Qui va payer la note ? Devinez ! Puis vient évidemment la question qui fâche et que, par conséquent, personne ne pose : comment financer tout cela ? Le budget de l'Etat tunisien est déficitaire. Le ministère des Finances multiplie les manœuvres pour récolter plus d'argent, plus rapidement. On ne peut décemment pas évoquer une énième augmentation de la pression fiscale exercée sur les entreprises tunisiennes. Ces dernières travaillent pratiquement pour payer l'Etat qui, dans certains secteurs, est à considérer comme un associé majoritaire qui ne perd jamais un millime.
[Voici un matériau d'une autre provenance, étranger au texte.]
(** Nesting height of a value, an upper bound on how deep any traversal of
    it can recurse. *)
Fixpoint height (v : pyval) : nat :=
  match v with
  | PList l => S (fold_right (fun x n => Nat.max (height x) n) 0 l)
  | PDict d => S (fold_right (fun kv n => Nat.max (height (snd kv)) n) 0 d)
  | _ => 0
  end.

End Py.
Export Py.

(* ================================================================== *)
(** ** ProcessInspector: [read_cmdline] *)

Module Inspector.

Definition byte : Set := Init.Byte.byte.

(** [content.split(b"\0")]: the segments between NUL bytes; there is always
    at least one segment. *)
Fixpoint split_nul (content : list byte) : list (list byte) :=
  match content with
  | [] => [[]]
  | b :: rest =>
      match b with
      | Init.Byte.x00 => [] :: split_nul rest
      | _ =>
          match split_nul rest with
          | seg :: segs => (b :: seg) :: segs
          | [] => [[b]]
          end
      end
  end.

Definition nonempty {A} (l : list A) : bool :=
  match l with [] => false | _ => true end.

(** [" ".join(parts)] *)
Definition join_space (parts : list string) : string := String.concat " " parts.

Section ReadCmdline.

(** What [open(f"/proc/{pid}/cmdline", "rb")] followed by [fh.read()]
    yields for a given [pid]: the bytes of the file, or the exception
    raised ([Procfs.proc_read] below spells the two calls out). *)
Variable proc_cmdline : pyval -> result (list byte).

(** [bytes.decode("utf-8", errors="replace")], which never raises. *)
Variable decode : list byte -> string.

(** Lines 39-49. *)
Definition read_cmdline (pid : pyval) : result (option string) :=
  match proc_cmdline pid with
  | Ok raw =>
      let content := split_nul raw in
      let parts := map decode (filter nonempty content) in
      Ok (if nonempty parts then Some (join_space parts) else None)
  | Raise e =>
      if is_FileNotFoundError e then Ok None
      else if is_OSError e then Ok None
      else Raise e
  end.

End ReadCmdline.

End Inspector.
Export Inspector.

(* ================================================================== *)
(** ** TreeWalker: [collect_windows] *)

Module Walker.

Definition of_option (o : option string) : pyval :=
  match o with
  | Some s => PStr s
  | None => PNone
  end.

(** The dictionary literal of lines 69-78. *)
Definition window_record
  (workspace output pid app_id wm_class title cmd marks : pyval) : pyval :=
  PDict [("workspace", workspace); ("output", output); ("pid", pid);
         ("app_id", app_id); ("wm_class", wm_class); ("title", title);
         ("cmd", cmd); ("marks", marks)].

Definition is_type (node_type : pyval) (kind : string) : bool :=
  py_eq node_type (PStr kind).

Section CollectWindows.

Variable proc_cmdline : pyval -> result (list byte).
Variable decode : list byte -> string.

(** Lines 66-79: the record appended for [node] when it is a window.  The
    list [windows] is the closure variable the Python code appends to. *)
Definition visit (d : dict) (node_type current_output current_workspace : pyval)
  (windows : list pyval) : result (list pyval) :=
  if truthy (get d "pid") && is_type node_type "con" then
    let window_props := py_or (get d "window_properties") (PDict []) in
    rbind (py_get window_props "class") (fun wm_class =>
    rbind (read_cmdline proc_cmdline decode (get d "pid")) (fun cmd =>
    Ok (windows ++
        [window_record current_workspace current_output (get d "pid")
           (get d "app_id") wm_class (get d "name") (of_option cmd)
           (py_or (get d "marks") (PList []))])))
  else Ok windows.

(** Lines 81-82: the children in order; the first one that does not
    return normally stops the loop. *)
Fixpoint each_child (step : pyval -> list pyval -> option (result (list pyval)))
  (children : list pyval) (windows : list pyval)
  : option (result (list pyval)) :=
  match children with
  | [] => Some (Ok windows)
  | child :: rest =>
      match step child windows with
      | Some (Ok windows') => each_child step rest windows'
      | stop => stop
      end
  end.

(** Lines 56-82.  [fuel] bounds the recursion depth; [None] means the
    bound was reached. *)
Fixpoint _walk (fuel : nat) (node output workspace : pyval)
  (windows : list pyval) {struct fuel} : option (result (list pyval)) :=
  match fuel with
  | O => None
  | S fuel' =>
      match node with
      | PDict d =>
          let node_type := get d "type" in
          let current_output :=
            if is_type node_type "output" then get d "name" else output in
          let current_workspace :=
            if is_type node_type "output" then workspace
            else if is_type node_type "workspace" then get d "name"
                 else workspace in
          match visit d node_type current_output current_workspace windows with
          | Raise e => Some (Raise e)
          | Ok windows1 =>
              match py_iter (get_default d "nodes" (PList [])) with
              | Raise e => Some (Raise e)
              | Ok children =>
                  each_child
                    (fun child acc =>
                       _walk fuel' child current_output current_workspace acc)
                    children windows1
              end
          end
      | _ => Some (Raise AttributeError)
      end
  end.

(** Lines 52-85.  The height of the tree bounds how deep [_walk] can
    recurse, so the bound is never reached (see [walk_fuel_enough]); the
    interpreter's own recursion limit is not part of the model. *)
Definition collect_windows (tree : pyval) : result (list pyval) :=
  match _walk (S (height tree)) tree PNone PNone [] with
  | Some r => r
  | None => Raise RecursionError
  end.

End CollectWindows.

End Walker.
Export Walker.


(* ================================================================== *)
(** ** The outside world: compositor, file system, standard output *)

Module World.
Lemma keeps_raise {A} (e : exn) (Q : A -> Prop) : keeps l t (raiseM e) Q.
Proof. intros w Hw. cbn. split; [assumption|]. intros y [=]. Qed.

Lemma keeps_read {A} (f : World -> A) :
  keeps l t (fun w => (inr (f w), w)) (fun _ => True).
Proof. intros w Hw. cbn. split; [assumption|]. intros; exact I. Qed.

Lemma keeps_liftR {A} (r : Result A) : keeps l t (liftR r) (fun _ => True).
Proof. intros w Hw. cbn. split; [assumption|]. intros; exact I. Qed.

Lemma keeps_bind {A B} (m : M A) (k : A -> M B) (Q : A -> Prop)
    (Q' : B -> Prop) :
  keeps l t m Q -> (forall x, Q x -> keeps l t (k x) Q') ->
  keeps l t (bindM m k) Q'.
Proof.
  intros Hm Hk w Hw. unfold bindM.
  destruct (Hm w Hw) as [H1 H2].
  destruct (m w) as [[e|x] w1]; cbn in *.
  - split; [assumption|]. intros y [=].
  - apply (Hk x (H2 x eq_refl) w1 H1).
Qed.

Lemma keeps_deref (l' : loc) : keeps l t (deref l') (fun _ => True).
Proof.
  intros w Hw. unfold deref.
  destruct (heap w !! l'); cbn; (split; [assumption|intros; exact I]).
Qed.

Lemma keeps_alloc (t0 : Tensor) : keeps l t (alloc t0) (fun l0 => l0 <> l).
Proof.
  intros w Hw. unfold alloc. cbn.
  assert (fresh (dom (heap w)) <> l) as Hne.
  { intros E. pose proof (is_fresh (dom (heap w))) as Hf.
    rewrite E in Hf. apply Hf. apply elem_of_dom. eauto. }
  split.
  - rewrite lookup_insert_ne by assumption. assumption.
  - intros x [= <-]. assumption.
Qed.

Lemma keeps_store (l0 : loc) (t0 : Tensor) :
  l0 <> l -> keeps l t (store l0 t0) (fun _ => True).
Proof.
  intros Hne w Hw. unfold store. cbn. split; [|intros; exact I].
  rewrite lookup_insert_ne by assumption. assumption.
Qed.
Les portes du financement des dépenses de l'Etat par les institutions internationales ont été fermées par décision politique du président Saïed. Pas sûr que ces mêmes institutions aient été enclines à le faire de toute façon. Alors qui va payer pour le recrutement de ces milliers de fonctionnaires ? Comme à l'accoutumée, l'Etat n'estime pas nécessaire de nous informer de ce genre de détails. Il estime sûrement que nous devrions déjà être reconnaissants pour tout ce qu'il nous offre avec notre argent de contribuables. Mais comme l'innovation ne fait pas franchement partie des qualités de notre administration, mon petit doigt me dit que ce sont toujours les mêmes qui passeront à la caisse : les contribuables qui paient déjà.